大阪府知事や大阪市長を務めた弁護士の橋下徹氏(56)が9日、TBS系「サンデー・ジャポン」(日曜午前9時54分)に生出演。日本維新の会の藤田文武共同代表(44)の公金還流疑惑について、あらためて私見を示した。
番組では、藤田氏は自身の公設第1秘書が代表を務めるコンサルタント会社へのビラ印刷など業務発注について、共産党の機関紙「しんぶん赤旗」日曜版が「公金還流」疑惑として報じたことを特集。橋下氏は、これまでに藤田氏の行動を「アウト」と批判してきた認識について「変わりません」とあらためて認めると「フェアに言えば、今は禁止ルールはないので、藤田さんの行動は違法とは言えません。ただ、適法だと胸を張って言える話ではなくて、たまたま禁止ルールがなかったから違法にならなかっただけだと思ってます」と補足した。
TBSの後藤俊広解説委員は「公党のトップですから、疑わしいと思わせるのは良くない」と指摘した上で、「橋下さんにお尋ねしたいのですが、かなり厳しいことを言っているひとつの背景には、維新の中の、大阪と、国会議員の東京との、かなり摩擦があると聞いてます。

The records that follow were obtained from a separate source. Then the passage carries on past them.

(* ===== verification/NodeConfigCache.v ===== *)
(** * NodeConfigCache: answering every node's poll — [nodeconfigcache.go]

    Nodes poll their configuration every few seconds. A trigger counts every change of
    the tables it is computed from; a poll reads that count first, and is answered from
    memory when a payload of its profile is held for exactly that count. Otherwise one
    build is started, however many polls ask for it, and all of them get its result.

    Here a poll and each build in flight take one step at a time — one statement, one
    critical section of the cache's mutex, one entry into a singleflight group — and the
    steps of all of them, the changes of the tables and the clock interleave freely. *)

From S2P Require Import Prelude GoStrings Base64 GoJson ProxySettings Store CoreDto CoreConfig NodeAdmin NodeConfig NodeConfigProps.
Import Rules NodeConfig Profile Render NodeConfigProps.

#[local] Open Scope string_scope.
#[local] Open Scope Z_scope.

(** ** The weight of a map's values *)

Definition total {Key A} `{Countable Key} (w : A -> nat) (m : gmap Key A) : nat := map_fold (fun _ a acc => (w a + acc)%nat) 0%nat m.

Section total.
Context {Key : Type} `{Countable Key} {A : Type} (w : A -> nat).
Implicit Types m : gmap Key A.

Lemma total_new m k a : m !! k = None -> total w (<[k := a]> m) = (w a + total w m)%nat.
Proof. intros Hk. unfold total. rewrite map_fold_insert_L; [done|intros; lia|done]. Qed.

Lemma total_delete m k a : m !! k = Some a -> (total w (delete k m) + w a = total w m)%nat.
Proof. intros Hk. rewrite <- (insert_delete_id m k a Hk) at 2. rewrite total_new by apply lookup_delete_eq. lia. Qed.

Lemma total_insert m k a b : m !! k = Some a -> (total w (<[k := b]> m) + w a = w b + total w m)%nat.
Proof.
  intros Hk. rewrite <- insert_delete_eq, total_new by apply lookup_delete_eq. pose proof (total_delete m k a Hk). lia.
Qed.

Lemma total_insert_le m k b : (total w (<[k := b]> m) <= w b + total w m)%nat.
Proof.
  destruct (m !! k) as [a|] eqn:E; [pose proof (total_insert m k a b E); lia|]. by rewrite total_new.
Qed.

Lemma total_imap_le (f : Key -> A -> option A) m : (forall k a b, f k a = Some b -> w b <= w a)%nat ->
  (total w (map_imap f m) <= total w m)%nat.
Proof.
  intros Hf. induction m as [|k a m Hk IH] using map_ind; [by rewrite map_imap_empty|].
  rewrite total_new by done. destruct (f k a) as [b|] eqn:E.
  - rewrite (map_imap_insert_Some f _ _ _ b) by done. rewrite total_new by (rewrite map_lookup_imap, Hk; done).
    specialize (Hf k a b E). lia.
  - rewrite map_imap_insert_None by done. rewrite delete_id by (rewrite map_lookup_imap, Hk; done). lia.
Qed.

Lemma total_fmap_le (f : A -> A) m : (forall a, w (f a) <= w a)%nat -> (total w (f <$> m) <= total w m)%nat.
Proof.
  intros Hf. induction m as [|k a m Hk IH] using map_ind; [by rewrite fmap_empty|].
  rewrite fmap_insert, !total_new by (rewrite ?lookup_fmap, ?Hk; done). specialize (Hf a). lia.
Qed.
End total.

Module ConfigCache.

(** The tables a configuration is computed from. *)
Record Tables := mkTables { t_inbounds : list InboundRow; t_hosts : list HostRow; t_db : Store.Db; t_core : coreConfigDTO }.

Definition nodeConfigSafetyTTL : Z := 60 * 1000000.

(** [nodeConfigEntry] *)
Record entry := mkEntry { version : Z; builtAt : Z; etag : string; e_body : string }.

(** How far [loadNodeConfigSnapshot] has come: its three queries run one after another,
    outside any transaction. *)
Inductive load := NothingRead | InboundsRead (rows : list AutoSyncRow) | ProxiesRead (rows : list AutoSyncRow) (proxies : list ProxyRow).

(** A build started through [entryFlight], by where it stands. *)
Inductive stage :=
  | Recheck                    (* the second [lookup], inside the flight *)
  | WantSnapshot               (* [snapshotFor]: [lookupSnapshot] *)
  | JoinSnapshot               (* it missed: into [snapFlight] *)
  | AwaitSnapshot
  | Rendering (s : snapshot)
  | Storing (e : entry)
  | Broken.

Record entryFlight := mkFlight { f_profile : nodeProfile; f_stage : stage }.

(** A load started through [snapFlight]. *)
Inductive snapFlight := SnapRecheck | SnapLoading (l : load) | SnapStoring (s : snapshot).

そこらへんの、地元の大阪の方の意見を代弁している、そういう部分もあるんじゃないでしょうか」と質問した。
橋下氏は「大阪と東京との摩擦というよりも、僕と維新の摩擦じゃないでしょうか」とズバリと返し、共演者からは笑いも。さらに「維新のメンバー、僕のことを今本当に『あいつだけは日本から放り出せ』ぐらいで、怒り狂ってますよ」と明かし、スタジオはざわめいた。その上で「でも僕は今、メディア側の立場なので、維新であろうがどこの政党であろうが。今回の件に関しては藤田さんにも吉村さんにも一切、当然連絡したらおかしくなっちゃうからね」と、維新側との接触は避けているとし「僕はメディアからおかしい、おかしい、と言い続けます」と宣言した。